Center-lower info strip: Add a small “HABITAT” card near the fish with a coral icon and text about coral reefs and lagoons in clear tropical waters, usually near slopes and sheltered areas from the surface down to 40 meters. Along the bottom of the central area, add exactly 5 metric tiles with icons: “SIZE Up to 50 cm (20 in)”, “WEIGHT Up to 2.5 kg (5.5 lb)”, “SPEED Up to 8 km/h (5 mph)”, “LIFESPAN 10–15 years in the wild”, and “CONSERVATION STATUS LEAST CONCERN (LC), IUCN Red List”.
Bottom section: Create two large rounded panels. Left panel titled “KEY ADAPTATIONS” with exactly 7 green check bullet points: elastic stomach for rapid inflation; spines that erect via muscular control; tough spined skin for physical defense; powerful beak for crushing hard prey; tetrodotoxin as chemical defense; excellent camouflage with white spots blending into coral and sand; strong pectoral fins for precise maneuvering. Include a circular inset image of a spiny inflated pufferfish. Right panel titled “3 SURPRISING FACTS” with exactly 3 numbered facts: 1) they can “walk” on the seafloor using pectoral fins; 2) tetrodotoxin is not produced by the fish itself but comes from bacteria in its diet and varies by location and season; 3) despite their slow look, they are excellent problem-solvers with good memory. Add three small supporting illustrations: walking pufferfish, green bacterium, and blue brain.

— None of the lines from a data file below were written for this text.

(* ===== verification/Invariants.v ===== *)
(** * The text that goes through the writer

    The writer of the handler splits what it is given into cells and
    lines, and holds them until a flush.  [shown] reads the text back
    from the stream and the writer; the theorems of this file say that it
    is the text the handler wrote, the header and the rows in order,
    nothing lost or reordered by the split into cells, whether the lines
    were flushed one by one, at the end, or not at all.  [run_header] and
    [run_body] are the handler from the header on, for the proofs that
    follow it statement by statement. *)

From Stdlib Require Import Ascii ZArith Lia.
From stdpp Require Import ssreflect base tactics option list strings numbers.
From S2P Require Import Prelude GoString Externals Instances Tabwriter TabwriterText.
From S2P Require Import Reconciler Renderer Images.

Set Warnings "-rewrite-rw,-clear-no-such-hyp".

(** ** Properties of the state *)

(** The text that reached [cli.out] or waits in [w]. *)
Definition shown (s : World) : string := written (tw s, out s).

(** ** The state operations *)

Section operations.
Implicit Types (s : World) (text : string).

Lemma emit_shown text s :
  all_chars textual text = true → shown (emit text s) = shown s +:+ text.
Proof. exact (Write_written text (tw s, out s)). Qed.

Lemma flushW_shown s : shown (flushW s) = shown s.
Proof. exact (Flush_written (tw s, out s)). Qed.

Lemma tick_shown s : shown (tick s) = shown s.
Proof. done. Qed.

(** Tabs and newlines are recorded by the cells. *)
Lemma textual_app (p q : string) :
  all_chars textual (p +:+ q) = all_chars textual p && all_chars textual q.
Proof. apply all_chars_app. Qed.

Lemma plain_textual f : plain f = true → all_chars textual f = true.
Proof.
  apply all_chars_impl. intros a. rewrite /special /textual.
  rewrite !negb_true_iff !orb_false_iff. by intros [[[[_ ->] _] ->] _].
Qed.

Lemma tabline_textual row :
  Forall (λ f, all_chars textual f = true) row → all_chars textual (tabline row) = true.
Proof.
  induction row as [|f [|f' fs] IH]; intros Hrow; [done| |].
  - apply Forall_cons_1 in Hrow as [Hf _].
    by rewrite /tabline textual_app Hf.
  - apply Forall_cons_1 in Hrow as [Hf Hrow].
    change (tabline (f :: f' :: fs)) with (f +:+ \t +:+ tabline (f' :: fs)).
    by rewrite !textual_app Hf IH.
Qed.

Lemma tablines_textual rows :
  Forall (λ row, Forall (λ f, all_chars textual f = true) row) rows →
  all_chars textual (tablines rows) = true.
Proof.
  induction 1 as [|row rows Hrow _ IH]; [done|].
  by rewrite tablines_cons textual_app tabline_textual.
Qed.

Lemma headerFields_textual sd : Forall (λ f, all_chars textual f = true) (headerFields sd).
Proof. destruct sd; by repeat constructor. Qed.

Lemma headerRows_textual fl :
  Forall (λ row, Forall (λ f, all_chars textual f = true) row) (headerRows fl).
Proof.
  rewrite /headerRows. destruct (quiet fl); constructor; [|done].
  apply headerFields_textual.
Qed.

End operations.

#[export] Hint Resolve tabline_textual tablines_textual headerFields_textual headerRows_textual
  plain_textual : go.
#[export] Hint Rewrite emit_shown flushW_shown tick_shown using done : go.

(** ** The statements of the handler *)

Section statements.
Context `{Collab}.
Implicit Types (s : World) (fl : ImagesFlags).

(** The state after the writer was created and the header written. *)
Lemma run_header fl s :
  (newTabWriter ;; writeHeader fl) s =
  (Ok tt, emit (tablines (headerRows fl))
            {| tw := NewWriter 20 1 3 " " 0; out := out s; ticks := ticks s |}).
Proof. by rewrite run_bind /newTabWriter /modify /= run_writeHeader. Qed.

(** The handler from the listing call on, given the records. *)
Lemma run_body fl s a images :
  consolidateFilters (flFilter fl) = Ok a →
  ImageList (listOptions fl a) = Ok images →
  CmdImages fl s =
    match forM_ images (imageRows fl) ((newTabWriter ;; writeHeader fl) s).2 with
    | (Ok _, s') => (Ok tt, (finish fl s').2)
    | (Err e, s') => (Err e, s')
    end.
Proof.
  intros Ha Hi. rewrite /CmdImages Ha run_lift_Ok Hi run_lift_Ok.
  rewrite run_header /= run_bind /newTabWriter /modify /= run_bind run_writeHeader /=.
  rewrite run_bind. destruct (forM_ _ _ _) as [[[]|e] s']; [|done].
  rewrite /finish. by destruct (quiet fl).
Qed.

End statements.

(** ** The claims *)

(** C17.  The text that went through the writer is the text of the header
    and of the rows, in order: whether the rows were flushed one by one,
    all at the end, or stay in the writer because the pass was stopped,
    the cells on the output and in the writer spell exactly the lines that
    were written, as long as no field holds a vertical tab or a form
    feed.  Fields may hold tabs and newlines. *)
Theorem CmdImages_shown `{Collab} fl s a images rows err kend :
  consolidateFilters (flFilter fl) = Ok a →
  ImageList (listOptions fl a) = Ok images →
  listingRows fl (ticks s) images = (rows, err, kend) →
  Forall (λ row, Forall (λ f, all_chars textual f = true) row) rows →
  shown (CmdImages fl s).2 = blocks_text (out s) +:+ tablines (headerRows fl ++ rows).
Proof.
  intros Ha Hi Hrows Htext. rewrite run_CmdImages /listing Ha Hi Hrows /shown.
  assert (written (Write (tablines (headerRows fl ++ rows))
                     (NewWriter 20 1 3 " " 0, out s))
          = blocks_text (out s) +:+ tablines (headerRows fl ++ rows)) as Hw.
  { rewrite Write_written; [|apply tablines_textual, Forall_app; auto with go].
    by rewrite written_NewWriter. }
  destruct err; simpl; [by rewrite -surjective_pairing|].
  destruct (quiet fl); by rewrite -surjective_pairing ?Flush_written.
Qed.

(** C30.  Writing and reading back: a text without vertical tab and form
    feed written on [w], whatever [w] holds and whether a line of one
    cell flushes it on the way or not, extends the text that the output
    and the writer spell by exactly that text, and a Flush moves it to
    the output without changing it. *)
Theorem writes_shown text s :
  all_chars textual text = true →
  shown (emit text s) = shown s +:+ text
  ∧ shown (flushW (emit text s)) = shown s +:+ text.
Proof. intros Htext. by rewrite flushW_shown emit_shown. Qed.

(** ** Witnesses *)

Lemma CmdImages_shown_witness :
  shown (@CmdImages tc_bad fl_quiet s0).2
  = blocks_text (out s0)
    +:+ tablines (headerRows fl_quiet ++
          [["sha256:01234"]; ["sha256:01234"]; ["sha256:01234"]; ["sha256:fedcb"]]).
Proof.
  apply (@CmdImages_shown tc_bad fl_quiet s0 [] [img_foo; img_bad] _
           (Some "invalid reference format") 0); by repeat constructor.
Defined.

Lemma writes_shown_witness :
  shown (emit ("a" +:+ \t +:+ "b" +:+ \n +:+ "c" +:+ \n +:+ "d") s0)
  = shown s0 +:+ ("a" +:+ \t +:+ "b" +:+ \n +:+ "c" +:+ \n +:+ "d")
  ∧ shown (flushW (emit ("a" +:+ \t +:+ "b" +:+ \n +:+ "c" +:+ \n +:+ "d") s0))
    = shown s0 +:+ ("a" +:+ \t +:+ "b" +:+ \n +:+ "c" +:+ \n +:+ "d").
Proof. by apply writes_shown. Defined.

(** An id that holds a tab: the line has two cells and stays in the
    writer, and the text is there. *)
Example CmdImages_shown_tab_id :
  let img := {| ID := "ab" +:+ \t +:+ "cd"; RepoTags := ["foo:v1"]; RepoDigests := [];
                Created := 0; Size := 0 |} in
  shown (@CmdImages (testCollab (λ _, Ok [img]) (tick_clock 0 1))
           {| quiet := true; all := false; noTrunc := true; showDigests := false;
              flFilter := []; args := [] |} s0).2
  = "ab" +:+ \t +:+ "cd" +:+ \n.
Proof. by vm_compute. Qed.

Footer: Add a narrow rounded banner with a camera icon and the conservation message {argument name="footer message" default="Admire, don’t take. Photograph, don’t touch. These amazing defenses belong in the ocean."} followed by a small blue heart.
Constraints: Use exactly the listed panel counts and numbered items. Keep all text in English, legible, and aligned to a polished educational poster grid. Avoid extra animals or unrelated labels. No watermark, no QR code, no logos.